I use Publisher/Subscriber pattern on top of WebSockets in my home automation software. Integrated server add topics into in-memory database for every sensor, relay, etc… Events from the controller are published into topics and all the clients subscribed into topics get realtime updates from the controller. I can easily write 8th client program but how to securely manage private key with web browser client? Are there good enough JavaScript ed25519 libraries?

My idea for secure communication is to make client send it’s public key to the server. The server creates a shared secred (servers private, client public) which it uses to encrypt a session-key to the client.

If the client is sending an invalid public key, no communication is possible and the server drops the connection.

If the client is sending a valid public key, it knows the shared secred (servers public, client private) and uses that to decrypt the session key.

Now, session key can be used for encryption/decryption. Session key will always be random, because it’s not possible for anyone to guess what that is.

Any ideas?

Basically yes

Each end knows its own private key
Any one can know the public keys

So if the client encrypts a message with its private key it can be verified that it IS the correct client by decrypting the message with the public key. That public key can only decrypt messages encrypted with the matching private key.

Then you do the reverse

WHAT gets encrypted can be anything - even a known shared “secret” because the private / public key pairs prevent anyone from using a different private / public pair that would encrypt & decrypt in the same way

I would suggest handling encryption and identity verification separately.

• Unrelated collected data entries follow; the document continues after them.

Lemma flag_setf f i j : 0 ≤ i → 0 ≤ j →
  flag (setf f (2 ^ i)) (2 ^ j) = flag f (2 ^ j) || (i =? j).
Proof. intros. by rewrite !flag_testbit, testbit_setf by lia. Qed.

Lemma flag_clrf f i j : 0 ≤ i → 0 ≤ j →
  flag (clrf f (2 ^ i)) (2 ^ j) = flag f (2 ^ j) && negb (i =? j).
Proof. intros. by rewrite !flag_testbit, testbit_clrf by lia. Qed.

Lemma flag_0_l m : flag 0 m = false.
Proof. done. Qed.

(** The masks in use are single bits among the low eight. *)
Definition is_bit (m : Z) : bool := existsb (Z.eqb m) [1; 2; 4; 8; 16; 32; 64; 128].

Lemma is_bit_pow m : is_bit m = true → ∃ i, 0 ≤ i ∧ m = 2 ^ i.
Proof.
  intros [i [Hi ->%Z.eqb_eq]]%existsb_exists. simpl in Hi.
  repeat destruct Hi as [<-|Hi]; [exists 0|exists 1|exists 2|exists 3|exists 4|exists 5|exists 6|exists 7|done];
    (split; [lia|done]).
Qed.

Lemma pow2_eqb i j : 0 ≤ i → 0 ≤ j → (2 ^ i =? 2 ^ j) = (i =? j).
Proof.
  intros. destruct (Z.eqb_spec i j); subst; [by rewrite Z.eqb_refl|].
  apply Z.eqb_neq. intros H'%Z.pow_inj_r; lia.
Qed.

Lemma flag_setf_bit f m k : is_bit m = true → is_bit k = true →
  flag (setf f m) k = flag f k || (m =? k).
Proof.
  intros (i & ? & ->)%is_bit_pow (j & ? & ->)%is_bit_pow.
  by rewrite flag_setf, pow2_eqb by lia.
Qed.

Lemma flag_clrf_bit f m k : is_bit m = true → is_bit k = true →
  flag (clrf f m) k = flag f k && negb (m =? k).
Proof.
  intros (i & ? & ->)%is_bit_pow (j & ? & ->)%is_bit_pow.
  by rewrite flag_clrf, pow2_eqb by lia.
Qed.

(** ** Kernel computations

    A kernel function is a computation over the state of its component: it
    returns a value, panics, or gives up the CPU ([sched]) until a wait channel
    is woken up.  A [sleep] ends the run with the state at that point. *)

Inductive chan : Type :=
| ChBuf (i : nat)
| ChInode (i : nat)
| ChLog
| ChPipeRead (p : Z)
| ChPipeWrite (p : Z)
| ChProc (p : nat)
| ChInput
| ChTicks
| ChYield       (** [sched] called by [yield]: the scheduler resumes the process *)
| ChExit.       (** [sched] called by [exit]: nothing resumes the process *)

#[export] Instance chan_eq_dec : EqDecision chan.
Proof. solve_decision. Defined.

Inductive outcome (S A : Type) : Type :=
| Ok (a : A) (s : S)
| Panic (msg : string)
| Sleep (c : chan) (s : S).
Arguments Ok {S A} a s.
Arguments Panic {S A} msg.
Arguments Sleep {S A} c s.

Definition kM (S A : Type) : Type := S → outcome S A.

#[export] Instance kM_ret S : MRet (kM S) := λ A a s, Ok a s.
#[export] Instance kM_bind S : MBind (kM S) := λ A B f m s,
  match m s with
  | Ok a s' => f a s'
  | Panic msg => Panic msg
  | Sleep c s' => Sleep c s'
  end.

Definition panic {S A} (msg : string) : kM S A := λ _, Panic msg.
Definition sleep_on {S A} (c : chan) : kM S A := λ s, Sleep c s.
Definition kget {S} : kM S S := λ s, Ok s s.
Definition gets {S A} (f : S → A) : kM S A := λ s, Ok (f s) s.
Definition modify {S} (f : S → S) : kM S unit := λ s, Ok tt (f s).
Definition kif {S} (b : bool) (m : kM S unit) : kM S unit := if b then m else mret tt.

(** Run a computation of a sub-component on the field of a larger state. *)
Definition zoom {T S A} (get : T → S) (set : S → T → T) (m : kM S A) : kM T A := λ t,
  match m (get t) with
  | Ok a s => Ok a (set s t)
  | Panic msg => Panic msg
  | Sleep c s => Sleep c (set s t)
  end.

(** [for (i = lo; i < lo + n; i++) body(i)]. *)
Fixpoint kfor {S} (n : nat) (i : Z) (body : Z → kM S unit) : kM S unit :=
  match n with
  | O => mret tt
  | Datatypes.S n' => _ ← body i; kfor n' (i + 1) body
  end.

e.g. Here’s how SSH handles public key authentication:

  1. Insecure connection established (TCP, websocket, etc.)
  2. Each side generates a random encryption key pair, exchanging the public halves
  3. Each side generates the session encryption key using the exchanged public keys
  4. The session is now encrypted.
  5. Server sends a block of random data to the client.
  6. Client SIGNS the data with their long-term signing key.
  7. The server uses the public half of the client’s signing key to authenticate the signature.
  8. The client has proven its identity.